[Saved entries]
(** Verification of the sorted list (src/src/sorted_list.c) and of the
    priority queue built on it (src/src/priority_queue.c).

    Payloads are opaque ([void *]); a comparator is a function [A -> A -> Z]
    read as [cmp data new_data]: positive when [new_data] should come before
    [data], negative when it should come after (sorted_list.h). *)

From Stdlib Require Import List ZArith Lia Bool.
From Stdlib Require Import Sorting.Sorted Sorting.Permutation.
Import ListNotations.

(** * The doubly linked list engine (dll.h)

    The engine behind [dll_t] is not part of the sources; its operations are
    modelled from the spec (sections 2 and 6): a container is the sequence of
    its payloads in traversal order, a position is the index of a node, and
    the end sentinel of a container holding [n] payloads is position [n]. *)
Module DLL.
Section Engine.
Context {A : Type}.

(** Modelled from the spec: [DLLBegin], first position of a container. *)
Definition DLLBegin (l : list A) : nat := 0.

(** Modelled from the spec: [DLLEnd], the end sentinel. *)
Definition DLLEnd (l : list A) : nat := length l.

(** Modelled from the spec: [DLLNext]. *)
Definition DLLNext (p : nat) : nat := S p.

(** Modelled from the spec: [DLLGetData]; [None] at the end sentinel, which
    is not dereferenceable. *)
Definition DLLGetData (l : list A) (p : nat) : option A := nth_error l p.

# [Work item]
Whatever appears in the records must be returned exactly.

# [Solution below]
(** Verification of the sorted list (src/src/sorted_list.c) and of the
    priority queue built on it (src/src/priority_queue.c).

    Payloads are opaque ([void *]); a comparator is a function [A -> A -> Z]
    read as [cmp data new_data]: positive when [new_data] should come before
    [data], negative when it should come after (sorted_list.h). *)

From Stdlib Require Import List ZArith Lia Bool.
From Stdlib Require Import Sorting.Sorted Sorting.Permutation.
Import ListNotations.

(** * The doubly linked list engine (dll.h)

    The engine behind [dll_t] is not part of the sources; its operations are
    modelled from the spec (sections 2 and 6): a container is the sequence of
    its payloads in traversal order, a position is the index of a node, and
    the end sentinel of a container holding [n] payloads is position [n]. *)
Module DLL.
Section Engine.
Context {A : Type}.

(** Modelled from the spec: [DLLBegin], first position of a container. *)
Definition DLLBegin (l : list A) : nat := 0.

(** Modelled from the spec: [DLLEnd], the end sentinel. *)
Definition DLLEnd (l : list A) : nat := length l.

(** Modelled from the spec: [DLLNext]. *)
Definition DLLNext (p : nat) : nat := S p.

(** Modelled from the spec: [DLLGetData]; [None] at the end sentinel, which
    is not dereferenceable. *)
Definition DLLGetData (l : list A) (p : nat) : option A := nth_error l p.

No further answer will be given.